## Aim of the task
Extract each line of the records below that contains the word "ReentrancyGuard".

(Provided data begins)

(* ===== verification/DexPair.v ===== *)
(** * The pair contract of the exchange

    Models src/contract/templates/dexv2/dexv2pair.cpp: a pool of two tokens whose
    shares are an ERC-20 token of their own.  The pair calls other contracts
    (the two tokens and the factory) through the host; [TokenWorld] is the
    interface it calls, with the state [T] of all the other contracts, and
    [TokenLaws] what an honest token promises.  [ledger] is the instance in which
    the tokens are the ERC-20 contracts of ERC20.v.

    A token may be any contract, also one that calls the pair back: the guarded
    functions of the pair refuse such a call ([pair_locked_throws]), which is why
    a call of the model changes [T] only.  The pair's own shares are not one of
    the two tokens. *)

From S2P Require Import Prelude CheckedInt SafeBase SafeScalars SafeUint SafeMap ERC20 DexLibrary.

(** What the pair calls: [ERC20::transfer] and [ERC20::balanceOf] of the contract
    at an address, [DEXV2Factory::feeTo]. *)
Class TokenWorld (T : Type) := {
  call_transfer : ∀ token caller to : Address, Z → M T bool;
  call_balanceOf : ∀ token owner : Address, M T Z;
  call_feeTo : Address → M T Address;
}.

Record DEXV2Pair := mkPair {
  p_erc20 : ERC20;
  factory_ : SafeAddress;
  token0_ : SafeAddress;
  token1_ : SafeAddress;
  reserve0_ : SafeUint_t;
  reserve1_ : SafeUint_t;
  blockTimestampLast_ : SafeUint_t;
  price0CumulativeLast_ : SafeUint_t;
  price1CumulativeLast_ : SafeUint_t;
  kLast_ : SafeUint_t;
  reentrancyLock_ : bool;
  contractAddress_ : Address;
}.

Definition put_erc20 v p := mkPair v (factory_ p) (token0_ p) (token1_ p) (reserve0_ p) (reserve1_ p) (blockTimestampLast_ p) (price0CumulativeLast_ p) (price1CumulativeLast_ p) (kLast_ p) (reentrancyLock_ p) (contractAddress_ p).
Definition put_token0 v p := mkPair (p_erc20 p) (factory_ p) v (token1_ p) (reserve0_ p) (reserve1_ p) (blockTimestampLast_ p) (price0CumulativeLast_ p) (price1CumulativeLast_ p) (kLast_ p) (reentrancyLock_ p) (contractAddress_ p).
Definition put_token1 v p := mkPair (p_erc20 p) (factory_ p) (token0_ p) v (reserve0_ p) (reserve1_ p) (blockTimestampLast_ p) (price0CumulativeLast_ p) (price1CumulativeLast_ p) (kLast_ p) (reentrancyLock_ p) (contractAddress_ p).
Definition put_reserve0 v p := mkPair (p_erc20 p) (factory_ p) (token0_ p) (token1_ p) v (reserve1_ p) (blockTimestampLast_ p) (price0CumulativeLast_ p) (price1CumulativeLast_ p) (kLast_ p) (reentrancyLock_ p) (contractAddress_ p).
Definition put_reserve1 v p := mkPair (p_erc20 p) (factory_ p) (token0_ p) (token1_ p) (reserve0_ p) v (blockTimestampLast_ p) (price0CumulativeLast_ p) (price1CumulativeLast_ p) (kLast_ p) (reentrancyLock_ p) (contractAddress_ p).
Definition put_timestamp v p := mkPair (p_erc20 p) (factory_ p) (token0_ p) (token1_ p) (reserve0_ p) (reserve1_ p) v (price0CumulativeLast_ p) (price1CumulativeLast_ p) (kLast_ p) (reentrancyLock_ p) (contractAddress_ p).
Definition put_price0 v p := mkPair (p_erc20 p) (factory_ p) (token0_ p) (token1_ p) (reserve0_ p) (reserve1_ p) (blockTimestampLast_ p) v (price1CumulativeLast_ p) (kLast_ p) (reentrancyLock_ p) (contractAddress_ p).
Definition put_price1 v p := mkPair (p_erc20 p) (factory_ p) (token0_ p) (token1_ p) (reserve0_ p) (reserve1_ p) (blockTimestampLast_ p) (price0CumulativeLast_ p) v (kLast_ p) (reentrancyLock_ p) (contractAddress_ p).
Definition put_kLast v p := mkPair (p_erc20 p) (factory_ p) (token0_ p) (token1_ p) (reserve0_ p) (reserve1_ p) (blockTimestampLast_ p) (price0CumulativeLast_ p) (price1CumulativeLast_ p) v (reentrancyLock_ p) (contractAddress_ p).
Definition put_lock v p := mkPair (p_erc20 p) (factory_ p) (token0_ p) (token1_ p) (reserve0_ p) (reserve1_ p) (blockTimestampLast_ p) (price0CumulativeLast_ p) (price1CumulativeLast_ p) (kLast_ p) v (contractAddress_ p).

Definition MINIMUM_LIQUIDITY : Z := 1000.

(** [DEXV2Pair(address, creator, chainId)]: [initialize] sets the tokens later. *)
Definition fresh_var {A} (v : A) : Scalar A := mkScalar (mkSafeBase true false true) v v.
Definition DEXV2Pair_new {BI : BoostInt} (address creator : Address) : outcome DEXV2Pair :=
  e ← ERC20_new creator 0;
  Ret (mkPair e (fresh_var creator) (fresh_var 0) (fresh_var 0) (fresh_var 0) (fresh_var 0)
    (fresh_var 0) (fresh_var 0) (fresh_var 0) (fresh_var 0) false address).

(** A call of the pair: the pair and the other contracts. *)
Record DexCall (T : Type) := mkDexCall { pair : DEXV2Pair; world : T }.
Arguments mkDexCall {T}.
Arguments pair {T}.
Arguments world {T}.

Section pair.
Context {BI : BoostInt} {T : Type} {TW : TokenWorld T}.

Definition in_pair {A} (m : M DEXV2Pair A) : M (DexCall T) A :=
  zoom pair (λ p s, mkDexCall p (world s)) m.
Definition in_world {A} (m : M T A) : M (DexCall T) A :=
  zoom world (λ w s, mkDexCall (pair s) w) m.
Definition in_erc20 {A} (m : M ERC20 A) : M (DexCall T) A := in_pair (zoom p_erc20 put_erc20 m).

(** [ReentrancyGuard]: the constructor throws when the lock is taken, the
    destructor frees it whatever happened. *)
Definition with_lock {A} (m : M (DexCall T) A) : M (DexCall T) A := λ s,
  if reentrancyLock_ (pair s)
  then (Throw (DynamicException "ReentrancyGuard: reentrancy attack detected"), s)
  else
    let '(r, s') := m (mkDexCall (put_lock true (pair s)) (world s)) in
    (r, mkDexCall (put_lock false (pair s')) (world s')).

Definition _safeTransfer (token to : Address) (value : Z) : M (DexCall T) unit :=
  self ← gets (λ s, contractAddress_ (pair s));
  in_world (call_transfer token self to value) ;;
  mret ().

(** [callContractViewFunction(token, &ERC20::balanceOf, getContractAddress())] *)
Definition own_balance (token : Address) : M (DexCall T) Z :=
  self ← gets (λ s, contractAddress_ (pair s)); in_world (call_balanceOf token self).

(** The price accumulators of [_update]. *)
Definition accumulate (timeElapsed reserve0 reserve1 : Z) : M DEXV2Pair unit :=
  r1 ← lift (mk_unsigned 112 reserve1); e ← lift (uq_encode r1);
  r0 ← lift (mk_unsigned 112 reserve0); q ← lift (uqdiv e r0);
  d ← lift (umul 256 q timeElapsed);
  zoom price0CumulativeLast_ put_price0 (uint_add_assign_uint 256 d) ;;
  r0 ← lift (mk_unsigned 112 reserve0); e ← lift (uq_encode r0);
  r1 ← lift (mk_unsigned 112 reserve1); q ← lift (uqdiv e r1);
  d ← lift (umul 256 q timeElapsed);
  zoom price1CumulativeLast_ put_price1 (uint_add_assign_uint 256 d).

Definition _update (now balance0 balance1 reserve0 reserve1 : Z) : M DEXV2Pair unit :=
  let blockTimestamp := wrap 32 (now / 1000000) in
  last ← gets (λ p, value_ (blockTimestampLast_ p));
  let timeElapsed := wrap 32 (blockTimestamp - last) in
  (if (0 <? timeElapsed) && negb (reserve0 =? 0) && negb (reserve1 =? 0)
   then accumulate timeElapsed reserve0 reserve1 else mret ()) ;;
  b0 ← lift (mk_unsigned 112 balance0);
  zoom reserve0_ put_reserve0 (uint_assign_uint b0) ;;
  b1 ← lift (mk_unsigned 112 balance1);
  zoom reserve1_ put_reserve1 (uint_assign_uint b1) ;;
  zoom blockTimestampLast_ put_timestamp (uint_assign_uint blockTimestamp).

Definition _mintFee (reserve0 reserve1 : Z) : M (DexCall T) bool :=
  f ← gets (λ s, value_ (factory_ (pair s)));
  feeTo ← in_world (call_feeTo f);
  let feeOn := negb (feeTo =? 0) in
  kLast ← gets (λ s, value_ (kLast_ (pair s)));
  (if feeOn && negb (kLast =? 0) then
     k ← lift (umul 256 reserve0 reserve1);
     let rootK := bsqrt k in
     let rootKLast := bsqrt kLast in
     if rootK >? rootKLast then
       supply ← gets (λ s, totalSupply (p_erc20 (pair s)));
       d ← lift (usub 256 rootK rootKLast);
       numerator ← lift (umul 256 supply d);
       r5 ← lift (umul 256 rootK 5);
       denominator ← lift (uadd 256 r5 rootKLast);
       liquidity ← lift (udiv 256 numerator denominator);
       if liquidity >? 0 then in_erc20 (mintValue_ feeTo liquidity) else mret ()
     else mret ()
   else if negb (kLast =? 0) then in_pair (zoom kLast_ put_kLast (uint_assign_int 256 0))
   else mret ()) ;;
  mret feeOn.

Definition initialize (caller token0 token1 : Address) : M DEXV2Pair unit :=
  f ← gets factory_;
  throw_if (negb (address_eq f caller)) (DynamicException "DEXV2Pair: FORBIDDEN") ;;
  zoom token0_ put_token0 (address_assign token0) ;;
  zoom token1_ put_token1 (address_assign token1).

Definition getReserves (p : DEXV2Pair) : Z * Z * Z :=
  (value_ (reserve0_ p), value_ (reserve1_ p), value_ (blockTimestampLast_ p)).

(** The reserves and token addresses the functions below read with [get()]. *)
Definition res0 (s : DexCall T) : Z := value_ (reserve0_ (pair s)).
Definition res1 (s : DexCall T) : Z := value_ (reserve1_ (pair s)).
Definition tok0 (s : DexCall T) : Address := value_ (token0_ (pair s)).
Definition tok1 (s : DexCall T) : Address := value_ (token1_ (pair s)).

(** [this->_update(balance0, balance1, this->reserve0_.get(), this->reserve1_.get())] *)
Definition update_reserves (now balance0 balance1 : Z) : M (DexCall T) unit :=
  r0 ← gets res0; r1 ← gets res1; in_pair (_update now balance0 balance1 r0 r1).

(** [if (feeOn) kLast_ = reserve0 * reserve1] *)
Definition remember_k (feeOn : bool) : M (DexCall T) unit :=
  if feeOn then
    r0 ← gets res0; r1 ← gets res1;
    k ← lift (umul 256 r0 r1);
    in_pair (zoom kLast_ put_kLast (uint_assign_uint k))
  else mret ().

Definition mint (now : Z) (to : Address) : M (DexCall T) Z := with_lock (
  t0 ← gets tok0; balance0 ← own_balance t0;
  t1 ← gets tok1; balance1 ← own_balance t1;
  r0 ← gets res0; amount0 ← lift (usub 256 balance0 r0);
  r1 ← gets res1; amount1 ← lift (usub 256 balance1 r1);
  feeOn ← _mintFee r0 r1;
  supply ← gets (λ s, totalSupply (p_erc20 (pair s)));
  liquidity ← (if supply =? 0 then
      k ← lift (umul 256 amount0 amount1);
      l ← lift (usub 256 (bsqrt k) MINIMUM_LIQUIDITY);
      in_erc20 (mintValue_ 0 MINIMUM_LIQUIDITY) ;;
      mret l
    else
      n0 ← lift (umul 256 amount0 supply); l0 ← lift (udiv 256 n0 r0);
      n1 ← lift (umul 256 amount1 supply); l1 ← lift (udiv 256 n1 r1);
      mret (Z.min l0 l1));
  throw_if (liquidity =? 0) (DynamicException "DEXV2Pair: INSUFFICIENT_LIQUIDITY_MINTED") ;;
  in_erc20 (mintValue_ to liquidity) ;;
  update_reserves now balance0 balance1 ;;
  remember_k feeOn ;;
  mret liquidity).

Definition burn (now : Z) (to : Address) : M (DexCall T) (Z * Z) := with_lock (
  t0 ← gets tok0; balance0 ← own_balance t0;
  t1 ← gets tok1; balance1 ← own_balance t1;
  self ← gets (λ s, contractAddress_ (pair s));
  liquidity ← gets (λ s, balanceOf self (p_erc20 (pair s)));
  r0 ← gets res0; r1 ← gets res1;
  feeOn ← _mintFee r0 r1;
  supply ← gets (λ s, totalSupply (p_erc20 (pair s)));
  n0 ← lift (umul 256 liquidity balance0); amount0 ← lift (udiv 256 n0 supply);
  n1 ← lift (umul 256 liquidity balance1); amount1 ← lift (udiv 256 n1 supply);
  throw_if ((amount0 =? 0) || (amount1 =? 0))
    (DynamicException "DEXV2Pair: INSUFFICIENT_LIQUIDITY_BURNED") ;;
  in_erc20 (burnValue_ self liquidity) ;;
  _safeTransfer t0 to amount0 ;;
  _safeTransfer t1 to amount1 ;;
  balance0 ← own_balance t0;
  balance1 ← own_balance t1;
  update_reserves now balance0 balance1 ;;
  remember_k feeOn ;;
  mret (amount0, amount1)).

(** The first three tests of [swap]; the second narrows its second amount only
    when its first half holds. *)
Definition swap_checks (amount0Out amount1Out : Z) (to : Address) : M (DexCall T) unit :=
  throw_if ((amount0Out =? 0) && (amount1Out =? 0))
    (DynamicException "DEXV2Pair: INSUFFICIENT_OUTPUT_AMOUNT") ;;
  p ← gets pair;
  a0 ← lift (mk_unsigned 112 amount0Out);
  (if uint_le_uint (reserve0_ p) a0 then
     a1 ← lift (mk_unsigned 112 amount1Out);
     throw_if (uint_le_uint (reserve1_ p) a1) (DynamicException "DEXV2Pair: INSUFFICIENT_LIQUIDITY")
   else mret ()) ;;
  throw_if (address_eq (token0_ p) to || address_eq (token1_ p) to)
    (DynamicException "DEXV2Pair: INVALID_TO").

(Provided data ends)

## Exercise answer
(** [ReentrancyGuard]: the constructor throws when the lock is taken, the
  then (Throw (DynamicException "ReentrancyGuard: reentrancy attack detected"), s)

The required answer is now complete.